◆ WORK INSTRUCTIONS:
Every line below that has the string "Hnotin" needs to be copied.

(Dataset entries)
# # # #
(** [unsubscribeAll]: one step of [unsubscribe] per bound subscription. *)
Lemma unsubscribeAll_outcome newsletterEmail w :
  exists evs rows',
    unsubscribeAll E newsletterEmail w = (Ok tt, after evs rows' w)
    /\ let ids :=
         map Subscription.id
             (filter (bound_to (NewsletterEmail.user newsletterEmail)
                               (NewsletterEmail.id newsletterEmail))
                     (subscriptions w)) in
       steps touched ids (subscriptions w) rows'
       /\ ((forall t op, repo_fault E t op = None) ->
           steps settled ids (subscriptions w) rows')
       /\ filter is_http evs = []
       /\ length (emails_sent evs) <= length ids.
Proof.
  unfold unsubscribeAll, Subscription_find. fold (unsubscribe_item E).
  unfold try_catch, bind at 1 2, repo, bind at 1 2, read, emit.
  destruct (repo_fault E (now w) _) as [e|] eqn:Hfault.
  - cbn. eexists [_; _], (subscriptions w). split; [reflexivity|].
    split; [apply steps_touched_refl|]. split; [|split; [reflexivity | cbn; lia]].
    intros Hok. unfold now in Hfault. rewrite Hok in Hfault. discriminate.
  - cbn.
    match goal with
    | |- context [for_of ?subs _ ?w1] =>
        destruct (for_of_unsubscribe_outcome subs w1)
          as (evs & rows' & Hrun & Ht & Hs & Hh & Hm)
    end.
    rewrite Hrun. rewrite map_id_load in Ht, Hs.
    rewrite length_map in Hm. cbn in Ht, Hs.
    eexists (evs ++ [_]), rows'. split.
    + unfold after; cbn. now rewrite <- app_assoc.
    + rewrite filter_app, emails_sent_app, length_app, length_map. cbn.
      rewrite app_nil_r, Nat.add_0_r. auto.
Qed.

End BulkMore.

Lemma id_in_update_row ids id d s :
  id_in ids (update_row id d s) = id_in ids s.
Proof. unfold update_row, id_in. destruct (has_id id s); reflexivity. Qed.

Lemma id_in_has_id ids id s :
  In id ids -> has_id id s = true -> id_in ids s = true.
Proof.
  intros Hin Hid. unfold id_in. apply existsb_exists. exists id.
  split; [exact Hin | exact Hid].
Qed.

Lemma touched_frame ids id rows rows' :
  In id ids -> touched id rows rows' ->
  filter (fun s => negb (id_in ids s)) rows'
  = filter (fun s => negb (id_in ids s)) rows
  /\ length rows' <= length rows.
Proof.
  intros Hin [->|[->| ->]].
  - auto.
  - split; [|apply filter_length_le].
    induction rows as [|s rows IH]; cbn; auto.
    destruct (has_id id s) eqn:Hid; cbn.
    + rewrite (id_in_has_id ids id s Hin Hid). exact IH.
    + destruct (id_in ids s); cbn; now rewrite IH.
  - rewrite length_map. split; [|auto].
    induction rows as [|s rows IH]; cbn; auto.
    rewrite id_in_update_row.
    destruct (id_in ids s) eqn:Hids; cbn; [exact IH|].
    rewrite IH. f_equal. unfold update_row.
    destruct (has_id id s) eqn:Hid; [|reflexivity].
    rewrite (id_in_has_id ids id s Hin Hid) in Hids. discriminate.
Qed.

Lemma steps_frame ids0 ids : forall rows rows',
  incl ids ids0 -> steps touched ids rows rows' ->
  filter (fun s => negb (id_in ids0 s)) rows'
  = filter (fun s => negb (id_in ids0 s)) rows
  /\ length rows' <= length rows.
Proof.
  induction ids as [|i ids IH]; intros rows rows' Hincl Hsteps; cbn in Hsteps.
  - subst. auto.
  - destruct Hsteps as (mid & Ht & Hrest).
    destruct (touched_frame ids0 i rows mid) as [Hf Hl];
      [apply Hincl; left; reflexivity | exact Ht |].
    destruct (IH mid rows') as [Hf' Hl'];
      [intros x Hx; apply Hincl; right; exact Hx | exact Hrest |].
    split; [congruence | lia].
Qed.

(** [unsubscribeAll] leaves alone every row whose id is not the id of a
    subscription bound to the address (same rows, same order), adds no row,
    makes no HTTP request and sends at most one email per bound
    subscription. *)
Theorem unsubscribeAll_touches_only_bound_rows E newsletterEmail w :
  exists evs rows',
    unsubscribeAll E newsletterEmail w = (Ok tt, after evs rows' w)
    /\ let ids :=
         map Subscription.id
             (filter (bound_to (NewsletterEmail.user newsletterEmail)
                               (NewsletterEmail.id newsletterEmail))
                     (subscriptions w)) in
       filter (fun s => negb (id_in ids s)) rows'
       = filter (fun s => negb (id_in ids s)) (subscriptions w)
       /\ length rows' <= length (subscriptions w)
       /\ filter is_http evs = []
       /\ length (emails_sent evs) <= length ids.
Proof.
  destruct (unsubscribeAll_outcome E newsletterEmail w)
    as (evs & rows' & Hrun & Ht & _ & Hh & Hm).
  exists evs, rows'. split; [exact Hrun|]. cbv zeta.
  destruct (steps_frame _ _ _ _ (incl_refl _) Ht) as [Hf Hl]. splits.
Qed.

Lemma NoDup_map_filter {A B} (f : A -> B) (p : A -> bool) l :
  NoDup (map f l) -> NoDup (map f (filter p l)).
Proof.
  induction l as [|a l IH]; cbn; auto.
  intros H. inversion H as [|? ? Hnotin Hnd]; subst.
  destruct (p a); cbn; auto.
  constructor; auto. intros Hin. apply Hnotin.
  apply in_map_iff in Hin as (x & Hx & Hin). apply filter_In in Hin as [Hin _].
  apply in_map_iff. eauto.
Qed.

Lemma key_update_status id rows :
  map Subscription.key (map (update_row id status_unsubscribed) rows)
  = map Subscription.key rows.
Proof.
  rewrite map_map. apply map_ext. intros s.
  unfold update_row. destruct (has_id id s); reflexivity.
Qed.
# # # #
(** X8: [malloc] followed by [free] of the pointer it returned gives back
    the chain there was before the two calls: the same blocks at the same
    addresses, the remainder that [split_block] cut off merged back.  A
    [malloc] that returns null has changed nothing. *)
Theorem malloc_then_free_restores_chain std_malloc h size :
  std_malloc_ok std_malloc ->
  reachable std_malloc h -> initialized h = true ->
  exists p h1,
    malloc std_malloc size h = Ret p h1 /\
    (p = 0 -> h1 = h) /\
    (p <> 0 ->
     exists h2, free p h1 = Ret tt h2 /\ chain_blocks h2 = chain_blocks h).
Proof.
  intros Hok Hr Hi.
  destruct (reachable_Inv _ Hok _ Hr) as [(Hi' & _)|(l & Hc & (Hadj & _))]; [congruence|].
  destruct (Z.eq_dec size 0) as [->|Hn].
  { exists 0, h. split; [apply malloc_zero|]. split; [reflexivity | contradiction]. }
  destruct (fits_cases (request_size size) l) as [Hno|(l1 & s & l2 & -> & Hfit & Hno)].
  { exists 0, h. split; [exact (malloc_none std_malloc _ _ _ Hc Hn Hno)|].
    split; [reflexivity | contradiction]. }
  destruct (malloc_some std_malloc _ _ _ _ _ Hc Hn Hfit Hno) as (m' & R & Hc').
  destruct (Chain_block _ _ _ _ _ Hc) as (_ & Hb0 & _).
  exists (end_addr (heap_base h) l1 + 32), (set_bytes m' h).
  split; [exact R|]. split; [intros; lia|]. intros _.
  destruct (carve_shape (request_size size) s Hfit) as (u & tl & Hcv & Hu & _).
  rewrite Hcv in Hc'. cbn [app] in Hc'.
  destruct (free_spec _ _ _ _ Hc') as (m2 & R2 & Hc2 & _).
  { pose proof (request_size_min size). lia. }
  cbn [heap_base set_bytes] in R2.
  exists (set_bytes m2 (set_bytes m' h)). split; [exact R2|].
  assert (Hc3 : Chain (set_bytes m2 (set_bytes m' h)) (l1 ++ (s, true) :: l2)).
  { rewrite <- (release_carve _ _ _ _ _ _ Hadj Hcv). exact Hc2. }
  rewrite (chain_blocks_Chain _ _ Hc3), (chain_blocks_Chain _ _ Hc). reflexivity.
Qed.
# # # #
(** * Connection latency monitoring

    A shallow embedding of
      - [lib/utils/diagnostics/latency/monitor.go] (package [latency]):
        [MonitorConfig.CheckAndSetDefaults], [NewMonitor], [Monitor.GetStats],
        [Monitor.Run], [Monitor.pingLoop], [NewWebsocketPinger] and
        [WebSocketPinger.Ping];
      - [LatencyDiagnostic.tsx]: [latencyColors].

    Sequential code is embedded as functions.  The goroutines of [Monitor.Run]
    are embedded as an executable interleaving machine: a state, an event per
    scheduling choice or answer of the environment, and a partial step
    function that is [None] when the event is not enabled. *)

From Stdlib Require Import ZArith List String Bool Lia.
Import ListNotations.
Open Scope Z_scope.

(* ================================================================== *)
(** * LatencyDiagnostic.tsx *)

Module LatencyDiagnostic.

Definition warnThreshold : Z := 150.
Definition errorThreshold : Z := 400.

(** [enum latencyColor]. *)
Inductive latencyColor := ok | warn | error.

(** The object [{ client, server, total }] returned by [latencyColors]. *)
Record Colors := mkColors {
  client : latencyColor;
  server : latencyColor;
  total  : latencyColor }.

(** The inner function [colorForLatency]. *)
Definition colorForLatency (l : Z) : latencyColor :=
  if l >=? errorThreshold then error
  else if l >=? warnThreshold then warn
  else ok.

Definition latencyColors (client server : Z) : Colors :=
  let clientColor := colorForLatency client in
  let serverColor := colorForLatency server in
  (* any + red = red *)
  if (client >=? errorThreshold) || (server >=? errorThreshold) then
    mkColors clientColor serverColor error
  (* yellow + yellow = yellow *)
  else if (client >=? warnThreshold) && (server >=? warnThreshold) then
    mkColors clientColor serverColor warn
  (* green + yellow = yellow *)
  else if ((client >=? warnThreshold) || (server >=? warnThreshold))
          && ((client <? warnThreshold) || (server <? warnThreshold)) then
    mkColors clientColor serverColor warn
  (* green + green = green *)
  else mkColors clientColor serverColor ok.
# # # #
◆ ANSWER TO THIS PROBLEM:
  intros H. inversion H as [|? ? Hnotin Hnd]; subst.
  constructor; auto. intros Hin. apply Hnotin.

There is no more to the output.